### Assigned task
Please return exactly the lines from the one containing "Fixpoint reversible (cs" through the end of the records, including both.

____________________

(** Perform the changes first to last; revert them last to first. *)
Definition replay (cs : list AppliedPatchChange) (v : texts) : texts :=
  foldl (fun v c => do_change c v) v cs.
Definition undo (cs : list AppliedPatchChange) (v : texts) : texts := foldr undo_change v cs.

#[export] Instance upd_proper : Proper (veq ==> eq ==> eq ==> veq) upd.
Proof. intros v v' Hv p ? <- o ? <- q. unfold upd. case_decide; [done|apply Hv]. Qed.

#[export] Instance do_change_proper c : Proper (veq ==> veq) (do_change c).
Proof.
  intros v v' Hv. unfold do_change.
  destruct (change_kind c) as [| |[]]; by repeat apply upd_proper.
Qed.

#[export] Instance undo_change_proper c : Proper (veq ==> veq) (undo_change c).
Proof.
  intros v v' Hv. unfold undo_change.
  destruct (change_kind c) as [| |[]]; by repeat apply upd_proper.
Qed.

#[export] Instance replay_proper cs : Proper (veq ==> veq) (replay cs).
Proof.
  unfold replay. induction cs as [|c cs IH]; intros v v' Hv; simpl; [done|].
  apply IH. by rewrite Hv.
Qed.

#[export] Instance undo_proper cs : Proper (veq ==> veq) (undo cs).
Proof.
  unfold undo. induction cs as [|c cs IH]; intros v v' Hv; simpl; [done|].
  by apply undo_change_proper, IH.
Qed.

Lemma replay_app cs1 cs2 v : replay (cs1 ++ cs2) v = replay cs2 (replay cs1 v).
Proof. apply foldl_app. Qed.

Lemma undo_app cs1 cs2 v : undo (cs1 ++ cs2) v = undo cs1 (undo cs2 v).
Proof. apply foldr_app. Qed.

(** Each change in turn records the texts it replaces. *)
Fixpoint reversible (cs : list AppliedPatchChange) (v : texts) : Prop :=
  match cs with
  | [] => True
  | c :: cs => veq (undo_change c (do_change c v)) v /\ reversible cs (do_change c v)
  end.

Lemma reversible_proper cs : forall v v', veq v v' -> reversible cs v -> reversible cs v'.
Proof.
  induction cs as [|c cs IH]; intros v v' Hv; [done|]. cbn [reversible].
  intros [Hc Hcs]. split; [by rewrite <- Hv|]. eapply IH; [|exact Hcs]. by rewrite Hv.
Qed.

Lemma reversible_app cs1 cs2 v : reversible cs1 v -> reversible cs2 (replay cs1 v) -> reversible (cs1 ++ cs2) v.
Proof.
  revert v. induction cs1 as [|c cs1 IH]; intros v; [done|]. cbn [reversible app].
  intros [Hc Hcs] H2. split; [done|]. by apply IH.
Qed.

____________________

### Written answer
Fixpoint reversible (cs : list AppliedPatchChange) (v : texts) : Prop :=
  match cs with
  | [] => True
  | c :: cs => veq (undo_change c (do_change c v)) v /\ reversible cs (do_change c v)
  end.

Lemma reversible_proper cs : forall v v', veq v v' -> reversible cs v -> reversible cs v'.
Proof.
  induction cs as [|c cs IH]; intros v v' Hv; [done|]. cbn [reversible].
  intros [Hc Hcs]. split; [by rewrite <- Hv|]. eapply IH; [|exact Hcs]. by rewrite Hv.
Qed.

Lemma reversible_app cs1 cs2 v : reversible cs1 v -> reversible cs2 (replay cs1 v) -> reversible (cs1 ++ cs2) v.
Proof.
  revert v. induction cs1 as [|c cs1 IH]; intros v; [done|]. cbn [reversible app].
  intros [Hc Hcs] H2. split; [done|]. by apply IH.
Qed.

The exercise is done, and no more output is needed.